Assim, queima-se o acervo do Museu Nacional pelo menoscabo com a ciência e com a história ao mesmo tempo em que se derretem, sob altíssimas temperaturas, os princípios constitucionais e republicanos, os direitos sociais, assim como os próprios significados de democracia, ética, tolerância e dignidade humana.

O mais trágico, contudo, é saber que, neste caso, não haverá fênix a renascer das próprias cinzas, como na mitologia grega.

A um porque, ao contrário do que pensa o ilustríssimo prefeito do Rio, bispo Marcelo Crivella, por razões lógicas, é impossível recompor um acervo histórico e arqueológico. E a dois porque para que haja fênix renascida das cinzas, é preciso que antes das chamas tenha havido uma fênix real, aquele vigoroso pássaro com asas brilhantes e douradas. 

O Brasil nunca foi uma fênix do culto à história, à arte e à ciência.

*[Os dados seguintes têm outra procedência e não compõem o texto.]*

Lemma send_on_connection a b c m taken s : wf s → connection b s = Some c → settled a taken s →
  wf (put_protocols (alter (write m) c (protocols s)) s) ∧
  settled a (taken ++ (if decide (b = a) then [m] else [])) (put_protocols (alter (write m) c (protocols s)) s).
Proof.
  intros Hwf Hc Hset. unfold connection in Hc.
  destruct (connections s !! b) as [c'|] eqn:Hb; [|done]. cbn in Hc.
  destruct (wf_last s Hwf b c' Hb) as (p & l1 & l2 & Hp & Hl & Hpb & Hall & Hq).
  assert (Hpc : protocols s !! c' = Some p) by (rewrite Hp, <- Hl; by apply list_lookup_middle).
  rewrite Hpc in Hc. cbn in Hc. destruct (isOpen p) eqn:Ho; [|done]. injection Hc as <-. specialize (Hq eq_refl).
  split.
  { apply (wf_alter s (write m) c' (scheduled s)) in Hwf; [by destruct s|].
    intros p'. unfold write. destruct (isOpen p') eqn:E; cbn; rewrite ?E; done. }
  assert (Halt : alter (write m) c' (protocols s) = l1 ++ write m p :: l2).
  { rewrite Hp, <- Hl, alter_app_r_alt, Nat.sub_diag by lia. done. }
  destruct Hset as [Hs Hor]. unfold settled.
  change (queued_to a (put_protocols _ s)) with (queued_to a s).
  destruct (decide (b = a)) as [->|Hne].
  - rewrite Hq, app_nil_r in *.
    assert (Hw : written_to a (put_protocols (alter (write m) c' (protocols s)) s) = written_to a s ++ [m]).
    { rewrite (written_to_app a s _ _ Hp). unfold written_to. cbn [protocols put_protocols].
      rewrite Halt, fmap_app, concat_app. cbn. rewrite (written_by_none a l2), !app_nil_r by done.
      unfold write. rewrite Ho. unfold written_by. cbn. rewrite !decide_True by done. by rewrite app_assoc. }
    rewrite Hw. split; [by apply sublist_app|].
    destruct Hor as [->|?]; [by left|by right].
  - rewrite app_nil_r.
    assert (Hw : written_to a (put_protocols (alter (write m) c' (protocols s)) s) = written_to a s).
    { rewrite (written_to_app a s _ _ Hp). unfold written_to. cbn [protocols put_protocols].
      rewrite Halt, fmap_app, concat_app. cbn. unfold write. rewrite Ho. unfold written_by at 2 5. cbn.
      by rewrite !decide_False by congruence. }
    rewrite Hw. split; [done|]. destruct Hor as [->|?]; [by left|by right].
Qed.

Lemma send_queued a b m taken s : wf s → connection b s = None → settled a taken s →
  let s' := put_tasks ({[b]} ∪ connectTasks s) (put_writeQ (writeQ s ++ [(m, b)]) s) in
  wf s' ∧ settled a (taken ++ (if decide (b = a) then [m] else [])) s'.
Proof.
  intros Hwf Hc [Hs Hor] s'.
  assert (Hq : ∀ a, queued_to a s' = queued_to a s ++ if decide (b = a) then [m] else []).
  { intros a'. unfold queued_to, s'. cbn [writeQ put_tasks put_writeQ]. rewrite to_peer_app. f_equal.
    unfold to_peer. rewrite filter_cons, filter_nil. cbn [snd]. by destruct (decide (b = a')). }
  split.
  - destruct Hwf as [Hl Hcb]. split; [|done]. intros a' c Ha. change (connections s !! a' = Some c) in Ha.
    destruct (Hl a' c Ha) as (p & l1 & l2 & Hp & Hlen & Hpa & Hall & Hq').
    exists p, l1, l2. split_and!; try done. intros Ho. rewrite Hq, (Hq' Ho).
    destruct (decide (b = a')) as [->|]; [|done]. exfalso. unfold connection in Hc. rewrite Ha in Hc. cbn in Hc.
    rewrite Hp, <- Hlen, list_lookup_middle in Hc by done. cbn in Hc. by rewrite Ho in Hc.
  - unfold settled. rewrite Hq. change (written_to a s') with (written_to a s). rewrite app_assoc.
    split; [by apply sublist_app|]. destruct Hor as [->|[d Hd]]; [by left|right; by exists d].
Qed.

Lemma write_all l : ∀ p s, protocols s = l ++ [p] → isOpen p = true →
  ∀ q : list (octets * Transport.address),
  mapM_ (λ m, on_protocol (length l) (write m.1)) q s =
    (Ok tt, put_protocols (l ++ [mk_protocol (transportAddress p) (buffer p) true (written p ++ q.*1)]) s).
Proof.
  intros p s Hs Ho q. revert p s Hs Ho.
  induction q as [|m q IH]; intros p s Hs Ho; cbn [mapM_].
  { munfold. f_equal. destruct s, p. cbn in *. subst. by rewrite app_nil_r. }
  assert (Halt : alter (write m.1) (length l) (protocols s) = l ++ [write m.1 p]).
  { rewrite Hs, alter_app_r_alt, Nat.sub_diag by lia. done. }
  unfold mbind, M_bind. unfold on_protocol at 1. munfold. rewrite Halt.
  rewrite (IH (write m.1 p) (put_protocols (l ++ [write m.1 p]) s) eq_refl) by (unfold write; by rewrite Ho). f_equal.
  unfold put_protocols, write. cbn. rewrite Ho. cbn. by rewrite <- app_assoc.
Qed.
Lemma connection_made_eq b s : connection_made b s =
  (Ok (length (protocols s)),
   put_writeQ (filter (λ x, x.2 ≠ b) (writeQ s))
     (put_connections (<[b := length (protocols s)]> (connections s))
       (put_protocols (protocols s ++ [mk_protocol b [] true (queued_to b s)]) s))).
Proof.
  unfold connection_made, connectionMade. unfold mbind, M_bind, gets, modify. cbn beta iota zeta.
  set (s1 := put_protocols _ s). assert (Hp : protocols s1 !! length (protocols s) = Some (mk_protocol b [] true [])).
  { unfold s1. cbn. by apply list_lookup_middle. }
  rewrite (get_protocol_eq _ _ _ Hp). cbn beta iota zeta.
  set (s2 := put_connections _ s1).
  pose proof (write_all (protocols s) (mk_protocol b [] true []) s2 eq_refl eq_refl
    (filter (λ x, x.2 = b) (writeQ s2))) as Hw.
  cbn [transportAddress] in *. rewrite Hw. done.
Qed.

Lemma made_settled a b taken s : wf s → settled a taken s →
  wf (connection_made b s).2 ∧ settled a taken (connection_made b s).2.
Proof.
  rewrite connection_made_eq. cbn [snd]. intros Hwf [Hs Hor]. set (s' := put_writeQ _ _).
  assert (Hq : ∀ a, queued_to a s' = if decide (a = b) then [] else queued_to a s).
  { intros a'. unfold queued_to, s'. cbn [writeQ put_writeQ]. apply to_peer_drop. }
  assert (Hw : written_to a s' = written_to a s ++ if decide (a = b) then queued_to a s else []).
  { rewrite (written_to_app a s' (protocols s) [mk_protocol b [] true (queued_to b s)] eq_refl). f_equal.
    cbn. unfold written_by. cbn. case_decide; [subst; rewrite decide_True by done|rewrite decide_False by done];
      by rewrite ?app_nil_r. }
  split.
  - destruct Hwf as [Hl Hcb]. split; [|done]. intros a' c Ha.
    change (<[b:=length (protocols s)]> (connections s) !! a' = Some c) in Ha.
    destruct (decide (a' = b)) as [->|Hne].
    + rewrite lookup_insert_eq in Ha. injection Ha as <-.
      exists (mk_protocol b [] true (queued_to b s)), (protocols s), []. split_and!; try done.
      intros _. by rewrite Hq, decide_True.
    + rewrite lookup_insert_ne in Ha by done.
      destruct (Hl a' c Ha) as (p & l1 & l2 & Hp & Hlen & Hpa & Hall & Hq').
      exists p, l1, (l2 ++ [mk_protocol b [] true (queued_to b s)]). split_and!; try done.
      * change (protocols s') with (protocols s ++ [mk_protocol b [] true (queued_to b s)]).
        by rewrite Hp, <- app_assoc.
      * apply Forall_app. split; [done|]. repeat constructor. done.
      * intros Ho. rewrite Hq, decide_False by done. by apply Hq'.
  - unfold settled. rewrite Hw, Hq. destruct (decide (a = b)) as [->|]; rewrite ?app_nil_r; [|done]. by split.
Qed.

(** What waits for a peer is dropped, and reported if there was any. *)
Lemma dropped_settled a b taken s (l : list callback) :
  wf s → settled a taken s → (∀ f, f ∈ scheduled s → f ∈ l) →
  (queued_to b s ≠ [] → ∃ d, Report b d ∈ l) →
  let s' := put_scheduled l (put_writeQ (filter (λ x, x.2 ≠ b) (writeQ s)) s) in
  wf s' ∧ settled a taken s'.
Proof.
  intros Hwf Hset Hl Hd s'. split.
  - destruct (wf_discard b s Hwf) as [H1 H2]. by split.
  - apply (discarded_settled b a taken s s' Hset); [done| |done|done].
    unfold queued_to, s'. cbn [writeQ put_writeQ put_scheduled]. apply to_peer_drop.
Qed.

Lemma reportError_eq a d s : errorCbFun s = true →
  reportError a d s = (Ok tt, put_scheduled (scheduled s ++ [Report a d]) s).
Proof. intros He. unfold reportError, call_soon. munfold. by rewrite He. Qed.

Lemma wf_put_connections s cs : (∀ a c, cs !! a = Some c → connections s !! a = Some c) →
  wf s → wf (put_connections cs s).
Proof. intros Hc [Hl Hcb]. split; [|done]. cbn. intros a c Ha. apply Hl. auto. Qed.
Lemma wf_put_tasks s t : wf s → wf (put_tasks t s).
Proof. intros [Hl Hcb]. by split. Qed.

Lemma lost_settled a c exc taken s : wf s → settled a taken s →
  wf (connection_lost c exc s).2 ∧ settled a taken (connection_lost c exc s).2.
Proof.
  intros Hwf Hset. unfold connection_lost. unfold mbind at 1, M_bind at 1.
  assert (Hm : calm (on_protocol c (set_open false))) by (by apply calm_on_protocol).
  destruct (Hm s) as [Hk Hw]. apply (keeps_settled a taken _ _ (Hk a)) in Hset. apply Hw in Hwf.
  unfold on_protocol in *. munfold. set (s1 := put_protocols _ s) in *. clear Hk Hw Hm.
  unfold get_protocol. munfold. destruct (protocols s1 !! c) as [p|]; [|done]. cbn beta iota.
  set (b := transportAddress p).
  set (s2 := if decide (connections s1 !! b = Some c) then put_connections (delete b (connections s1)) s1 else s1).
  assert (Hset2 : settled a taken s2) by (unfold s2; by case_decide).
  assert (Hwf2 : wf s2).
  { unfold s2. case_decide; [|done]. apply wf_put_connections; [|done]. intros a' c' Ha.
    by apply lookup_delete_Some in Ha as [_ ?]. }
  rewrite discard_eq. cbn beta iota.
  rewrite reportError_eq by apply Hwf2. cbn [snd].
  apply dropped_settled; [done|done| |].
  - intros f Hf. apply elem_of_app. by left.
  - intros _. eexists. apply elem_of_app. right. by apply list_elem_of_singleton.
Qed.

Lemma attempted_settled a b r taken s : wf s → settled a taken s →
  wf (connectAndFlush b r s).2 ∧ settled a taken (connectAndFlush b r s).2.
Proof.
  intros Hwf Hset. unfold connectAndFlush.
  assert (Htasks : ∀ s t, wf s ∧ settled a taken s → wf (put_tasks t s) ∧ settled a taken (put_tasks t s)).
  { intros s' t [Hw Hs]. split; [by apply wf_put_tasks|exact Hs]. }
  destruct r as [|d|]; unfold mbind, M_bind; cbn beta iota; [by apply Htasks| |by apply Htasks].
  unfold failQueuedMessages. unfold mbind, M_bind. rewrite discard_eq. cbn beta iota.
  set (n := (length (writeQ s) - _)%nat). set (s1 := put_writeQ _ s).
  assert (Hn : n = 0%nat → queued_to b s = []).
  { intros Hz. assert (Hall : filter (λ x : octets * Transport.address, x.2 ≠ b) (writeQ s) = writeQ s).
    { apply filter_length_all. unfold n in Hz.
      pose proof (length_filter (λ x : octets * Transport.address, x.2 ≠ b) (writeQ s)). lia. }
    unfold queued_to. rewrite <- Hall, to_peer_drop, decide_True; done. }
  destruct (n =? 0)%nat eqn:Ez.
  - apply Nat.eqb_eq in Ez. apply Htasks.
    apply (dropped_settled a b taken s (scheduled s)) in Hset; [|done|done|by rewrite Hn].
    by destruct s.
  - rewrite reportError_eq by apply Hwf. apply Htasks. apply dropped_settled; [done|done| |].
    + intros f Hf. apply elem_of_app. by left.
    + intros _. eexists. apply elem_of_app. right. by apply list_elem_of_singleton.
Qed.

Lemma step_settled a e taken s : wf s → settled a taken s →
  let '(r, s') := step e s in wf s' ∧ settled a (taken ++ taken_by a e r) s'.
Proof.
  intros Hwf Hset. destruct (step e s) as [r s'] eqn:He.
  assert (Hother : ∀ X : Prop, (match e with Send _ _ => False | _ => True end) →
    (wf (step e s).2 ∧ settled a taken (step e s).2) → wf s' ∧ settled a (taken ++ taken_by a e r) s').
  { intros _ Hno H. rewrite He in H. cbn in H. by destruct e; cbn; rewrite ?app_nil_r. }
  destruct e as [m b|b|c exc|c data|b t|]; [|apply Hother; [exact True|done|]..]; cbn in He |- *.
  - unfold sendMessage in He. unfold mbind at 1, M_bind at 1 in He. cbn -[mbind] in He.
    change (c ← connections s !! b; p ← protocols s !! c; if isOpen p then Some c else None)
      with (connection b s) in He.
    destruct (connection b s) as [c|] eqn:Hc.
    + unfold on_protocol in He. munfold. injection He as <- <-. by apply send_on_connection.
    + destruct (clientMode s); munfold; injection He as <- <-.
      * by apply send_queued.
      * by rewrite app_nil_r.
  - destruct (made_settled a b taken s Hwf Hset) as [H1 H2]. unfold mbind, M_bind.
    by destruct (connection_made b s) as [[x|x] s1].
  - by apply lost_settled.
  - destruct (calm_data_received c data s) as [Hk Hw]. split; [auto|]. by eapply keeps_settled.
  - by apply attempted_settled.
  - split; [|exact Hset]. by destruct Hwf.
Qed.

(** ** Runs, and the messages to a peer that were taken *)
Fixpoint run a (es : list event) (x : state * list octets) : state * list octets :=
  match es with
  | [] => x
  | e :: es => let '(r, s) := step e x.1 in run a es (s, x.2 ++ taken_by a e r)
  end.

Lemma wf_init : wf init.
Proof. split; [|done]. intros a c. cbn. by rewrite lookup_empty. Qed.

(** Whatever happens to a transport, the messages to a peer that it took
    were written in the order they were taken, each once, or wait in that order;
    when one of them was lost, a failure of the transport to that peer was
    reported. *)
Theorem stream_messages_are_accounted a es :
  let '(s, taken) := run a es (init, []) in
  let w := written_to a s ++ queued_to a s in
  w `sublist_of` taken ∧ (w = taken ∨ ∃ d, Report a d ∈ scheduled s).
Proof.
  assert (Hrun : ∀ es s taken, wf s → settled a taken s →
    settled a (run a es (s, taken)).2 (run a es (s, taken)).1).
  { clear es. induction es as [|e es IH]; intros s taken Hwf Hset; [done|]. cbn [run fst snd].
    pose proof (step_settled a e taken s Hwf Hset) as Hstep.
    destruct (step e s) as [r s']. destruct Hstep. by apply IH. }
  specialize (Hrun es init [] wf_init). destruct (run a es (init, [])) as [s taken].
  apply Hrun. split; [constructor|by left].
Qed.

(** A message can be left waiting with no attempt to connect under way: the
    connection of an attempt that has not ended was made and lost again. *)
Theorem message_can_be_stranded :
  let a := demo_peer in
  let '(s, taken) := run a [OpenClient; Send [48; 0] a; Made a; Lost 0 None; Send [48; 0] a;
                            Attempted a Connected] (init, []) in
  queued_to a s = [[48; 0]] ∧ connection a s = None ∧ connectTasks s = ∅.
Proof. vm_compute. done. Qed.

Nunca valorizamos nossa cultura. Ao contrário, no conjunto Estado-sociedade, o Brasil sempre relegou a promoção da cultura ao plano do supérfluo. Nossos museus são tratados por governos e pela sociedade como algo sem valor, como dispensas velhas e empoeiradas, onde só o mofo tira algum proveito. 

O renascimento do Museu e de tudo o que ele sintetiza exigiria que suas cinzas representassem consensos sociais, a começar pelo valor que a educação – aqui compreendida na sua mais ampla acepção – possui como direito inalienável do ser humano e como meio de transformação do mundo ao redor e de si mesmo. Exigiria a compreensão de que nosso presente é apenas a ponte entre o passado e o futuro, daí a essencialidade do conhecimento e preservação da história para construirmos o Brasil que sonhamos.

As cinzas de hoje, todavia, longe de significarem renascimento ou esperança, como no caso da fênix mitológica, só representam o nosso completo fracasso ao tempo que nos advertem daquilo que pode nos aguardar no dia depois de amanhã. 


Bruno Alves de Souza Toledo – professor de Direitos Humanos e Doutorando em Política Social pela Ufes.